A related note on timing: New York enacted a lookback period for community-based long-term care Medicaid, but its implementation has been repeatedly delayed. Because the rules in this area continue to change, planning that relies on transfers — including transfers to pooled trusts — should be reviewed against the current state of the law.
How Trustee Distributions Affect SSI and Medicaid
Getting the trust drafted is half the job; administering it correctly is the other half. Under the SSI rules in POMS SI 01120.200 et seq.:
- Cash paid directly to the beneficiary is income and reduces SSI dollar for dollar.
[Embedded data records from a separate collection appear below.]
(** The civil date of a day counted from 1970-01-01. *)
Definition civil_from_days (days : Z) : Z * Z * Z :=
  let z := (days + 719468)%Z in
  let era := (z / 146097)%Z in
  let doe := (z mod 146097)%Z in
  let yoe := ((doe - doe / 1460 + doe / 36524 - doe / 146096) / 365)%Z in
  let doy := (doe - (365 * yoe + yoe / 4 - yoe / 100))%Z in
  let mp := ((5 * doy + 2) / 153)%Z in
  let d := (doy - (153 * mp + 2) / 5 + 1)%Z in
  let m := (if mp <? 10 then mp + 3 else mp - 9)%Z in
  let y := (yoe + era * 400 + (if m <=? 2 then 1 else 0))%Z in
  (y, m, d).

Definition toISOString (ms : Z) : string :=
  let '(y, m, d) := civil_from_days (ms / 86400000)%Z in
  let t := (ms mod 86400000)%Z in
  zero_padded 4 y +:+ "-" +:+ zero_padded 2 m +:+ "-" +:+ zero_padded 2 d +:+ "T" +:+
  zero_padded 2 (t / 3600000)%Z +:+ ":" +:+ zero_padded 2 (t / 60000 mod 60)%Z +:+ ":" +:+
  zero_padded 2 (t / 1000 mod 60)%Z +:+ "." +:+ zero_padded 3 (t mod 1000)%Z +:+ "Z".

Example toISOString_leap : toISOString 1709210096789 = "2024-02-29T12:34:56.789Z".
Proof. by vm_compute. Qed.

(** ASCII case. *)
Definition is_upper (a : ascii) : bool :=
  let n := nat_of_ascii a in (65 <=? n) && (n <=? 90).
Definition is_lower (a : ascii) : bool :=
  let n := nat_of_ascii a in (97 <=? n) && (n <=? 122).
Definition is_digit (a : ascii) : bool :=
  let n := nat_of_ascii a in (48 <=? n) && (n <=? 57).
Definition to_upper (a : ascii) : ascii :=
  if is_lower a then ascii_of_nat (nat_of_ascii a - 32) else a.
Definition to_lower (a : ascii) : ascii :=
  if is_upper a then ascii_of_nat (nat_of_ascii a + 32) else a.

Fixpoint string_map (f : ascii → ascii) (s : string) : string :=
  match s with
  | EmptyString => EmptyString
  | String a s => String (f a) (string_map f s)
  end.

Fixpoint string_filter (p : ascii → bool) (s : string) : string :=
  match s with
  | EmptyString => EmptyString
  | String a s => if p a then String a (string_filter p s) else string_filter p s
  end.

Lemma existsb_elem {A} (f : A → bool) l : existsb f l = true ↔ ∃ x, x ∈ l ∧ f x = true.
Proof.
  rw existsb_exists. split; intros (x & Hx & ?); exists x; (split; [|done]); by apply list_elem_of_In.
Qed.

(** ** Sets of keys

    [new Set(l)]: the elements of [l] without repetition, in order of first
    occurrence. *)
Section js_set.
Context {A : Type} `{EqDecision A}.
Implicit Types (x : A) (l s : list A).

Definition set_add (x : A) (s : list A) : list A := if bool_decide (x ∈ s) then s else s ++ [x].

Definition js_set (l : list A) : list A := foldl (λ s x, set_add x s) [] l.

Lemma elem_of_set_add x y s : y ∈ set_add x s ↔ y = x ∨ y ∈ s.
Proof.
  unfold set_add. case_bool_decide; [|rw elem_of_app list_elem_of_singleton; tauto].
  split; [by right|]. by intros [->|].
Qed.

Lemma elem_of_js_set x l : x ∈ js_set l ↔ x ∈ l.
Proof.
  unfold js_set. assert (∀ s, x ∈ foldl (λ s x, set_add x s) s l ↔ x ∈ s ∨ x ∈ l) as H.
  { induction l as [|y l IH]; intros s; simpl; [rw elem_of_nil; tauto|].
    rw IH elem_of_set_add elem_of_cons. tauto. }
  rw H elem_of_nil. tauto.
Qed.

Lemma NoDup_js_set l : NoDup (js_set l).
Proof.
  unfold js_set. assert (∀ acc, NoDup acc → NoDup (foldl (λ s x, set_add x s) acc l)) as H; [|apply H; constructor].
  induction l as [|x l IH]; intros acc Hacc; [done|]. cbn [foldl]. apply IH. unfold set_add. case_bool_decide; [done|].
  apply NoDup_app. split_and!; [done|by (intros y Hy [->|[]%elem_of_nil]%elem_of_cons)|apply NoDup_singleton].
Qed.

Lemma js_set_nil l : js_set l = [] ↔ l = [].
Proof.
  split; [|by intros ->]. destruct l as [|x l]; [done|]. intros H.
  assert (x ∈ js_set (x :: l)) as Hx by (apply elem_of_js_set; by left).
  rw H in Hx. by apply not_elem_of_nil in Hx.
Qed.
End js_set.
(* ===== verification/RateLimitProvider.v ===== *)
(** * Provider request budget

    [assistant/src/providers/ratelimit.ts]: the wrapper that meters outgoing
    model requests.  The timestamp array is shared between wrappers, so the
    expired entries are squeezed out in place; the two-index loop is modelled
    write by write and proved equal to a filter. *)

From S2P Require Import Prelude SlidingWindow.
Local Open Scope Z_scope.

(** One pass of the compaction loop: [n] iterations are left, [read] and
    [write] are the two indices, [oldest] is [oldestInWindow] ([None] is
    [Infinity]). *)
Fixpoint compact_loop (windowStart : Z) (n read write : nat) (oldest : option Z)
    (arr : list Z) : nat * option Z * list Z :=
  match n with
  | O => (write, oldest, arr)
  | S n =>
      let x := default 0 (arr !! read) in
      if windowStart <? x then
        let oldest :=
          match oldest with
          | Some o => if x <? o then Some x else oldest
          | None => Some x
          end in
        compact_loop windowStart n (S read) (S write) oldest (<[write := x]> arr)
      else compact_loop windowStart n (S read) write oldest arr
  end.

(** The whole pass, [this.requestTimestamps.length = write] included. *)
Definition compact (windowStart : Z) (arr : list Z) : option Z * list Z :=
  let '(write, oldest, arr') := compact_loop windowStart (length arr) 0 0 None arr in
  (oldest, take write arr').

Inductive rate_error := RateLimitError (message : string).

Definition retry_after (oldest : option Z) (now : Z) : option Z :=
  (λ o, ceil_div (o + 60000 - now) 1000) <$> oldest.

Definition rate_limit_message (limit : Z) (waitSec : option Z) : string :=
  "Rate limit exceeded: " +:+ pretty limit +:+ " requests/minute. Try again in "
  +:+ match waitSec with Some w => pretty w | None => "Infinity" end +:+ "s.".

(** [enforceRequestRate]: the pruned array and the verdict. *)
Definition enforceRequestRate (limit now : Z) (stamps : list Z)
    : list Z * (unit + rate_error) :=
  if limit <=? 0 then (stamps, inl tt)
  else
    let '(oldest, stamps) := compact (now - 60000) stamps in
    if limit <=? Z.of_nat (length stamps)
    then (stamps, inr (RateLimitError (rate_limit_message limit (retry_after oldest now))))
    else (stamps, inl tt).

Definition recordRequest (limit now : Z) (stamps : list Z) : list Z :=
  if limit <=? 0 then stamps else stamps ++ [now].

(** [sendMessage]: enforce, record (the clock is read again), then hand over to
    the wrapped provider, a parameter. *)
Definition sendMessage {Resp : Type} (inner : unit → Resp) (limit t_enforce t_record : Z)
    (stamps : list Z) : list Z * (Resp + rate_error) :=
  match enforceRequestRate limit t_enforce stamps with
  | (stamps, inr e) => (stamps, inr e)
  | (stamps, inl _) => (recordRequest limit t_record stamps, inl (inner tt))
  end.

(** ** The loop is a filter *)

Definition zmin (o : option Z) (x : Z) : option Z :=
  match o with Some y => Some (Z.min y x) | None => Some x end.

Lemma compact_loop_spec ws n : ∀ kept junk rest oldest,
  n = length rest →
  (∃ junk', compact_loop ws n (length (kept ++ junk)) (length kept) oldest
      (kept ++ junk ++ rest) =
    (length (kept ++ filter (λ t, ws < t) rest),
     foldl zmin oldest (filter (λ t, ws < t) rest),
     kept ++ filter (λ t, ws < t) rest ++ junk')).
Proof.
  induction n as [|n IH]; intros kept junk rest oldest Hn.
  { destruct rest; [|done]. exists junk. simpl. by rw !app_nil_r. }
  destruct rest as [|x rest]; [done|]. injection Hn as Hn. simpl.
  rw app_assoc lookup_app_r // Nat.sub_diag /= filter_cons.
  destruct (Z.ltb_spec ws x) as [Hx|Hx].
  - rw decide_True //. rw -app_assoc.
    assert (∃ junk2, <[length kept := x]> (kept ++ junk ++ x :: rest) =
        (kept ++ [x]) ++ junk2 ++ rest ∧ length junk2 = length junk) as (junk2 & -> & Hl).
    { rw (insert_app_r_alt _ _ (length kept)) // Nat.sub_diag.
      destruct junk as [|j junk]; simpl.
      - exists []. by rw -app_assoc.
      - exists (junk ++ [x]). rw -!app_assoc length_app /=. split; [done|lia]. }
    destruct (IH (kept ++ [x]) junk2 rest (zmin oldest x) Hn) as (junk' & IH').
    exists junk'. rw -!app_assoc /= in IH' |- *. rw -IH'. f_equal.
    + rw !length_app /=. lia.
    + rw length_app /=. lia.
    + unfold zmin. destruct oldest as [o|]; [|done].
      destruct (Z.ltb_spec x o); f_equal; lia.
  - rw decide_False; [|lia].
    destruct (IH kept (junk ++ [x]) rest oldest Hn) as (junk' & IH').
    exists junk'. rw -IH' -!app_assoc /=. f_equal. rw !length_app /=. lia.
Qed.

Lemma compact_spec ws arr :
  compact ws arr =
  (foldl zmin None (filter (λ t, ws < t) arr), filter (λ t, ws < t) arr).
Proof.
  unfold compact.
  destruct (compact_loop_spec ws (length arr) [] [] arr None eq_refl) as (junk & E).
  simpl in E. by rw E take_app_length.
Qed.

Lemma foldl_zmin l : ∀ o,
  match foldl zmin (Some o) l with
  | Some m => m ≤ o ∧ Forall (λ x, m ≤ x) l ∧ (m = o ∨ m ∈ l)
  | None => False
  end.
Proof.
  induction l as [|x l IH]; intros o; simpl.
  { split; [lia|]. split; [constructor|by left]. }
  specialize (IH (Z.min o x)). destruct (foldl zmin _ l) as [m|]; [|done].
  destruct IH as (Hm & Hl & Hin). split; [lia|]. split; [constructor; [lia|done]|].
  destruct Hin as [->|Hin]; [|right; by right].
  destruct (Z.min_spec o x) as [[? ->]|[? ->]]; [by left|right; by left].
Qed.

Lemma oldest_live l :
  l ≠ [] → ∃ m, foldl zmin None l = Some m ∧ m ∈ l ∧ Forall (λ x, m ≤ x) l.
Proof.
  destruct l as [|x l]; [done|]. intros _. simpl. pose proof (foldl_zmin l x) as H.
  destruct (foldl zmin (Some x) l) as [m|]; [|done]. destruct H as (Hm & Hl & Hin).
  exists m. split; [done|]. split; [|by constructor].
  destruct Hin as [->|Hin]; [by left|by right].
Qed.

(** The in-place compaction is correct: after one [enforceRequestRate]
    the shared array holds exactly the timestamps younger than a minute, in
    order, and the call fails iff [limit] of them remain, quoting the wait
    computed from the oldest of them. *)
Theorem enforceRequestRate_spec (limit now : Z) (stamps : list Z) :
  let live := filter (λ t, now - 60000 < t) stamps in
  enforceRequestRate limit now stamps =
  if limit <=? 0 then (stamps, inl tt)
  else
    (live,
     if limit <=? Z.of_nat (length live)
     then inr (RateLimitError (rate_limit_message limit
                (retry_after (foldl zmin None live) now)))
     else inl tt).
Proof. simpl. unfold enforceRequestRate. rw compact_spec. by repeat case_match. Qed.

(** The retry hint is honest: when a request is refused, the wait it is
    told is between one second and a minute, and once that long has passed the
    oldest request has left the window, so with [limit] requests recorded and
    none in between the next one is let through. *)
Theorem retry_hint_sound (limit now later : Z) (stamps : list Z) :
  0 < limit →
  Forall (λ t, t ≤ now) stamps →
  limit = Z.of_nat (length (filter (λ t, now - 60000 < t) stamps)) →
  ∃ wait,
    enforceRequestRate limit now stamps =
      (filter (λ t, now - 60000 < t) stamps,
       inr (RateLimitError (rate_limit_message limit (Some wait)))) ∧
    1 ≤ wait ≤ 60 ∧
    (now + 1000 * wait ≤ later →
     (enforceRequestRate limit later (filter (λ t, now - 60000 < t) stamps)).2 = inl tt).
Proof.
  intros Hlim Hpast Hn. set (live := filter (λ t, now - 60000 < t) stamps) in *.
  assert (live ≠ []) as Hne by (intros Heq; rw Heq /= in Hn; lia).
  destruct (oldest_live live Hne) as (m & Hm & Hin & Hmin).
  assert (now - 60000 < m ∧ m ≤ now) as [Hm1 Hm2].
  { apply list_elem_of_filter in Hin as [? Hin]. rw Forall_forall in Hpast. auto. }
  pose proof (ceil_div_spec (m + 60000 - now) 1000 ltac:(lia)) as Hc.
  exists (ceil_div (m + 60000 - now) 1000). split; [|split; [lia|]].
  - unfold enforceRequestRate. rw compact_spec -/live Hm.
    repeat case_match; zify_bools; try lia; done.
  - intros Hlater. unfold enforceRequestRate. rw compact_spec.
    assert (Nat.lt (length (filter (λ t, later - 60000 < t) live)) (length live)).
    { apply (length_filter_lt _ _ m); [done|lia]. }
    repeat case_match; zify_bools; try lia; done.
Qed.

Lemma retry_hint_sound_witness :
  ∃ wait,
    enforceRequestRate 2 70000 [5000; 20500; 61000] =
      ([20500; 61000], inr (RateLimitError (rate_limit_message 2 (Some wait)))) ∧
    1 ≤ wait ≤ 60 ∧
    (70000 + 1000 * wait ≤ 81000 →
     (enforceRequestRate 2 81000 [20500; 61000]).2 = inl tt).
Proof.
  apply (retry_hint_sound 2 70000 81000 [5000; 20500; 61000]).
  - lia.
  - repeat constructor; lia.
  - by vm_compute.
Defined.
(* ===== verification/BillingBreaker.v ===== *)
(** * Embedding billing breaker

    [assistant/src/persistence/embeddings/embedding-billing-breaker.ts]: one
    402 response pauses embedding for five minutes, after which a call is let
    through as a probe. *)

From S2P Require Import Prelude.
Local Open Scope Z_scope.

Definition COOLDOWN_MS : Z := 5 * 60 * 1000.

Inductive BreakerState := closed | opened.

Record billing := Billing { breakerState : BreakerState; openedAt : Z }.

Definition initial : billing := Billing closed 0.

Definition recordBillingBlock (now : Z) (b : billing) : billing := Billing opened now.

Definition recordBillingSuccess (now : Z) (b : billing) : billing :=
  match breakerState b with
  | closed => b
  | opened => if now - openedAt b <? COOLDOWN_MS then b else Billing closed 0
  end.

Definition isEmbeddingBillingBreakerOpen (now : Z) (b : billing) : bool :=
  match breakerState b with
  | closed => false
  | opened => negb (COOLDOWN_MS <=? now - openedAt b)
  end.

Definition shouldAllowBillingProbe (now : Z) (b : billing) : bool :=
  match breakerState b with
  | closed => false
  | opened => COOLDOWN_MS <=? now - openedAt b
  end.

(** ** Status extraction

    What [extractHttpStatus] looks at in an unknown value. *)
Record error_value := {
  is_object : bool;
  status_field : option (option Z);   (** absent / not a number / a number *)
  error_message : option string;      (** for [instanceof Error] *)
}.

Definition digit (a : ascii) : option Z :=
  let n := Z.of_nat (nat_of_ascii a) in
  if (48 <=? n) && (n <=? 57) then Some (n - 48) else None.

(** The regular expression [/\((\d{3})\)/], leftmost match, as a number. *)
Fixpoint paren_status (s : string) : option Z :=
  match s with
  | String p rest =>
      match rest with
      | String a (String b (String c (String q _))) =>
          match (if decide (p = "("%char ∧ q = ")"%char)
                 then Some (digit a, digit b, digit c) else None) with
          | Some (Some x, Some y, Some z) => Some (100 * x + 10 * y + z)
          | _ => paren_status rest
          end
      | _ => None
      end
  | EmptyString => None
  end.

Definition extractHttpStatus (err : error_value) : option Z :=
  if negb (is_object err) then None
  else match status_field err with
       | Some (Some s) => Some s
       | _ => match error_message err with
              | Some msg => paren_status msg
              | None => None
              end
       end.

(** ** Correctness *)

Inductive billing_event := Block (now : Z) | Success (now : Z).

Definition event_time (e : billing_event) : Z :=
  match e with Block t | Success t => t end.

Definition apply_event (b : billing) (e : billing_event) : billing :=
  match e with
  | Block t => recordBillingBlock t b
  | Success t => recordBillingSuccess t b
  end.

Lemma quiet_success t b e :
  breakerState b = opened → openedAt b = t →
  match e with Success t' => t' < t + COOLDOWN_MS | Block _ => False end →
  apply_event b e = b.
Proof.
  destruct e as [t'|t']; [done|]. simpl. intros Hop <- Ht.
  unfold recordBillingSuccess. rw Hop.
  by destruct (Z.ltb_spec (t' - openedAt b) COOLDOWN_MS); [|lia].
Qed.

(** A late in-flight success cannot re-open embedding: after a billing
    block at [t], whatever successes are reported before the cooldown ends,
    embedding stays paused up to it and a probe is allowed from then on —
    never both. *)
Theorem block_holds_through_stale_successes (b : billing) (t now : Z)
    (successes : list Z) :
  Forall (λ t', t' < t + COOLDOWN_MS) successes →
  let b' := foldl apply_event (recordBillingBlock t b) (Success <$> successes) in
  isEmbeddingBillingBreakerOpen now b' = bool_decide (now < t + COOLDOWN_MS) ∧
  shouldAllowBillingProbe now b' = bool_decide (t + COOLDOWN_MS ≤ now).
Proof.
  intros Hs b'.
  assert (b' = Billing opened t) as ->.
  { unfold b', recordBillingBlock. clear b'. induction Hs as [|t' ts Ht _ IH]; simpl; [done|].
    pose proof (quiet_success t (Billing opened t) (Success t') eq_refl eq_refl Ht) as Hq.
    simpl in Hq. by rw Hq. }
  unfold isEmbeddingBillingBreakerOpen, shouldAllowBillingProbe; simpl.
  destruct (Z.leb_spec COOLDOWN_MS (now - t)); repeat case_bool_decide; simpl; try done; lia.
Qed.

Lemma block_holds_through_stale_successes_witness :
  isEmbeddingBillingBreakerOpen 300000
    (foldl apply_event (recordBillingBlock 1 initial) (Success <$> [5; 299999])) = true.
Proof.
  etrans.
  - apply (block_holds_through_stale_successes initial 1 300000 [5; 299999]).
    repeat constructor.
  - by vm_compute.
Defined.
- Payments for food or shelter (rent, mortgage, utilities, groceries) count as in-kind support and maintenance and can reduce the SSI check by up to one-third of the federal benefit rate ($943 per month for an individual in 2024). Sometimes a trustee deliberately accepts this reduction because paying the beneficiary's rent is worth more than the SSI lost — but it should be a calculated decision, not an accident.
- Payments to third parties for anything else — therapies Medicaid does not cover, a wheelchair-accessible vehicle, education, electronics, travel, companions, furniture, clothing — generally do not affect SSI at all.
Practical rules for New York trustees:
- Pay vendors and providers directly; never hand the beneficiary cash.
- Keep records showing the purpose of every distribution, so the trustee can respond if the Social Security Administration or the local Medicaid district questions it.
- Coordinate with the beneficiary's Medicaid caseworker or care manager before large or unusual distributions.
- Report the trust's existence to SSA and the Medicaid district when required — hiding a trust is far more damaging than disclosing it.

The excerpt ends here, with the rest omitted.